Calculate modal parameters (frequency, damping, mode shape).
4. Key Test Results
4.1 Typical Resonance Characteristic Data
Resonant Frequency: 125.6 kHz
-3dB Bandwidth: 1.2 kHz
Quality Factor Q: ~105
Maximum Vibration Amplitude: 850 nm (@ 5V drive voltage)
4.2 Modal Analysis Results
First Bending Mode: 45.3 kHz
Second Bending Mode: 284.7 kHz
First Torsional Mode: 156.2 kHz
Mode Shapes: Clearly show node and anti-node positions for each mode.
5. Technical Advantages
5.1 Measurement Performance Advantages
Non-Interfering Measurement: Non-contact method avoids mass-loading effects.
Ultra-High Resolution: Sub-nanometer displacement resolution.
Wide Bandwidth Coverage: Fully covers the MEMS operating frequency range.
High Spatial Resolution: Micron-sized spot for accurate targeting of micro-structures.
5.2 Operational Advantages
Fast Measurement: Automated scanning improves test efficiency.
Visualized Results: Intuitive display of vibration modes.
Quantitative Analysis: Provides precise numerical results.
6. Application Value
6.1 R&D Stage
Design Verification: Validate the accuracy of simulation models.
Performance Optimization: Guide adjustments of structural parameters.
Failure Analysis: Identify structural weaknesses and resonance anomalies.
6.2 Production Stage
Quality Control: Online detection of resonance frequency consistency.
Parameter Screening: Grade devices based on vibration characteristics.
Reliability Assessment: Monitor performance changes during long-term use.
6.3 Typical Application Devices
MEMS Accelerometers
Gyroscopes
Micro-Mirror Arrays
RF MEMS Switches
Micro-Pressure Sensors
7. Implementation Case Study
Test Object: Silicon-based MEMS Micro-Mirror Array
Test Content:
Resonance frequency testing of a single micro-mirror unit.
Frequency consistency check across the array.

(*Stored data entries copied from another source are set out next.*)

Lemma expand_wp s b :
  hrep s b -> Buckets.wf (hv (nodes s)) b -> Buckets.bucket_size_ b <= 2 ^ 29 ->
  wp expand s (fun _ s' => same (nodes s) (nodes s') /\ hrep s' (Buckets.expand (hv (nodes s)) b)).
Proof.
  intros Hr Hwf Hsmall. unfold expand, Buckets.expand. pose proof Hr as [Hbs Hes Hsz Ht]. wp_steps.
  rewrite Hbs. destruct (malloc_table _); [|by apply wp_ret]. wp_steps.
  pose proof (Buckets.wf_size _ _ Hwf).
  pose proof (BucketsFacts.next_bucket_size_bound (Buckets.bucket_size_ b)) as Hn.
  set (n := next_bucket_size _) in *.
  eapply wp_mono; [eapply (expand_loop_wp n _ 0 _ (replicate (Z.to_nat n) []) (Buckets.table_ b))|].
  - lia.
  - apply Hwf.
  - done.
  - apply Forall2_replicate. done.
  - apply BucketsFacts.slotted_replicate. lia.
  - rewrite BucketsFacts.concat_replicate_nil, app_nil_r. apply Hwf.
  - cbn beta. intros t' s' (m'&tab'&->&Hs&Hc). wp_steps.
    split; [done|]. by split.
Qed.

Definition hinv s b : Prop := hrep s b /\ Buckets.wf (hv (nodes s)) b.

Lemma same_passes (test : T -> bool) m m' p :
  same m m' -> passes m' (fun _ n => test (value n)) p = passes m (fun _ n => test (value n)) p.
Proof.
  intros Hs. specialize (Hs p). unfold passes.
  destruct (m !! p), (m' !! p); cbn in *; try done. by injection Hs as _ ->.
Qed.
Lemma hinv_same s s' b :
  same (nodes s) (nodes s') -> Buckets.wf (hv (nodes s)) b -> hrep s' b -> hinv s' b.
Proof.
  intros Hs Hwf Hr. split; [done|]. eapply BucketsFacts.wf_ext; [|done].
  intros p _. by apply same_hv.
Qed.

Lemma find_loop_wp f k l : forall (p : option ptr) s,
  lseg (nodes s) p l None -> (length l < f)%nat ->
  wp (find_loop f k p) s (fun r s' =>
    s' = s /\ r = Buckets.first (passes (nodes s) (fun _ n => is_key k (value n))) l).
Proof.
  revert l. induction f as [|f IH]; intros l p s Hl Hf; [lia|].
  destruct l as [|q l]; cbn [lseg] in Hl.
  { subst p. cbn [find_loop]. by apply wp_ret. }
  destruct Hl as (->&h'&Hn&Hl). unfold next_of in Hn.
  destruct (nodes s !! q) as [n|] eqn:Hq; [|done]. injection Hn as <-.
  cbn [find_loop Buckets.first]. unfold node. wp_steps.
  unfold passes at 1. rewrite Hq. cbn [from_option].
  destruct (is_key k (value n)); [by apply wp_ret|]. apply IH; [done|]. cbn in Hf. lia.
Qed.

Lemma find_wp k (h : Z) s b :
  hinv s b ->
  wp (find k h) s (fun r s' =>
    s' = s /\ r = Buckets.find (passes (nodes s) (fun _ n => is_key k (value n))) h b).
Proof.
  intros [Hr Hwf]. destruct (hrep_lookup s b h Hr Hwf) as (x&Hx&Hl&Hlen).
  unfold find, bucket_of, table_get. wp_steps. rewrite (h_bs _ _ Hr).
  change (Z.to_nat (h mod _)) with (Buckets.slot b h). wp_steps.
  apply find_loop_wp; [done|]. unfold fuel. lia.
Qed.

Lemma insert_wp (p : ptr) (h : Z) n s b :
  hinv s b -> nodes s !! p = Some n -> p ∉ Buckets.contents b ->
  Z.of_nat (length (Buckets.contents b)) < 2 ^ 29 ->
  wp (insert p h) s (fun _ s' =>
    same (<[p := n <| hash_value_ := h |>]> (nodes s)) (nodes s') /\
    hinv s' (Buckets.insert (hv (nodes s')) p h b)).
Proof.
  intros [Hr Hwf] Hn Hp Hlen. set (n1 := n <| hash_value_ := h |>).
  set (m1 := <[p := n1]> (nodes s)).
  assert (frame (nodes s) m1 [p]) as Hf1.
  { intros q Hq. unfold next_of, m1. rewrite lookup_insert_ne; [done|]. set_solver. }
  assert (Buckets.wf (hv m1) b) as Hwf1.
  { eapply BucketsFacts.wf_ext; [|done]. intros q Hq. unfold hv, m1.
    rewrite lookup_insert_ne; [done|]. set_solver. }
  destruct (hrep_lookup s b h Hr Hwf) as (x&Hx&Hl&_).
  unfold insert, node. wp_steps. unfold put_node. wp_steps.
  unfold bucket_of, table_get. wp_steps. cbn [bucket_size_ hash_table_ set const].
  rewrite (h_bs _ _ Hr). change (Z.to_nat (h mod _)) with (Buckets.slot b h). wp_steps.
  apply put_hash_next_wp; [cbn; rewrite lookup_insert_eq; by eexists|].
  cbn [nodes set const]. change (<[p := _]> (nodes s)) with m1.
  intros m2 Hs Hf2 Hnew _. wp_steps.
  cbn [size_ expand_size_ bucket_size_ hash_table_ nodes set const].
  set (s2 := set size_ _ _). set (b2 := Buckets.push p h b).
  assert (Buckets.wf (hv m2) b) as Hwf2.
  { eapply BucketsFacts.wf_ext; [|done]. intros q _. by apply same_hv. }
  destruct (BucketsFacts.push_wf (hv m2) b p h) as [Hwfp _]; try done.
  { rewrite (same_hv m1 m2) by done. unfold hv, m1. by rewrite lookup_insert_eq. }
  pose proof Hr as [Hbs Hes Hsz Ht].
  assert (hrep s2 b2) as Hr2.
  { split; unfold s2, b2; cbn [size_ expand_size_ bucket_size_ hash_table_ nodes set const
      Buckets.push Buckets.bucket_size_ Buckets.expand_size_ Buckets.table_ Buckets.size_]; try congruence.
    assert (frame (nodes s) m2 [p]) as Hf by (eapply (frame_trans _ _ _ [p] [p]); done || set_solver).
    apply Forall2_insert.
    - eapply chains_frame; [done| |done]. unfold Buckets.contents in Hp. set_solver.
    - cbn. split; [done|]. exists x. split; [done|]. eapply lseg_frame; [done| |done].
      intros q Hq. assert (q ∈ Buckets.contents b); [|set_solver].
      apply list_elem_of_In, in_concat. exists (Buckets.chain b h).
      split; apply list_elem_of_In; [|done]. by eapply list_elem_of_lookup_2, BucketsFacts.chain_lookup. }
  unfold Buckets.insert. change (Buckets.push p h b) with b2.
  rewrite Hsz, Hes.
  change (u32 (Buckets.size_ b + 1) >? Buckets.expand_size_ b)
    with (Buckets.size_ b2 >? Buckets.expand_size_ b2).
  destruct (Z.gtb_spec (Buckets.size_ b2) (Buckets.expand_size_ b2)) as [Hgt|Hle]; [|by apply wp_ret].
  eapply wp_mono; [apply (expand_wp s2 b2 Hr2 Hwfp)|].
  { eapply BucketsFacts.full_bound; [exact Hwfp|lia]. }
  intros ? s' [Hs' Hr']. split; [by eapply same_trans|].
  assert (Buckets.expand (hv (nodes s')) b2 = Buckets.expand (hv (nodes s2)) b2) as ->.
  { unfold Buckets.expand, Buckets.rehash. case_match; [|done]. f_equal.
    apply rehash_foldl_ext. intros q. by apply same_hv. }
  eapply hinv_same; [done| |done]. apply BucketsFacts.expand_wf; [done|lia].
Qed.

(** The table with the chain of one bucket replaced. *)
Lemma chains_replace m m' t (tb : list (list ptr)) i (l l' : list ptr) h' :
  chains m t tb -> tb !! i = Some l -> NoDup (concat tb) -> frame m m' l ->
  lseg m' h' l' None -> chains m' (<[i := h']> t) (<[i := l']> tb).
Proof.
  intros Hc Hi Hnd Hf Hl. revert i Hi Hnd. induction Hc as [|h c t tb Hh Hc IH]; intros [|i] Hi Hnd; try done.
  - cbn in Hi. injection Hi as ->. cbn. constructor; [done|].
    cbn in Hnd. apply NoDup_app in Hnd as (_&Hd&_).
    eapply chains_frame; [done| |done]. set_solver.
  - cbn. cbn in Hnd. pose proof Hnd as (_&Hd&Hnd')%NoDup_app. constructor; [|by apply IH].
    eapply lseg_frame; [done| |done]. intros q Hq Hql. apply (Hd q Hq).
    apply list_elem_of_In, in_concat. exists l. split; apply list_elem_of_In; [|done].
    by eapply list_elem_of_lookup_2.
Qed.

Modal analysis during operation.
Test Results:
Resonance Frequency Consistency: ±0.5%
Scan Angle Linearity: > 99%
Identified abnormal vibration modes, guiding design improvements.
Conclusion:
The Dynatronic VibroMicro VM-S-100 Laser Doppler Vibrometer provides a perfect vibration measurement solution for MEMS devices. Its exceptional resolution, bandwidth, and non-contact characteristics enable precise characterization of the dynamic performance of MEMS structures, providing reliable data support for R&D optimization and quality control. This technology has become an indispensable measurement tool in the MEMS field, driving micro/nano technology towards higher performance.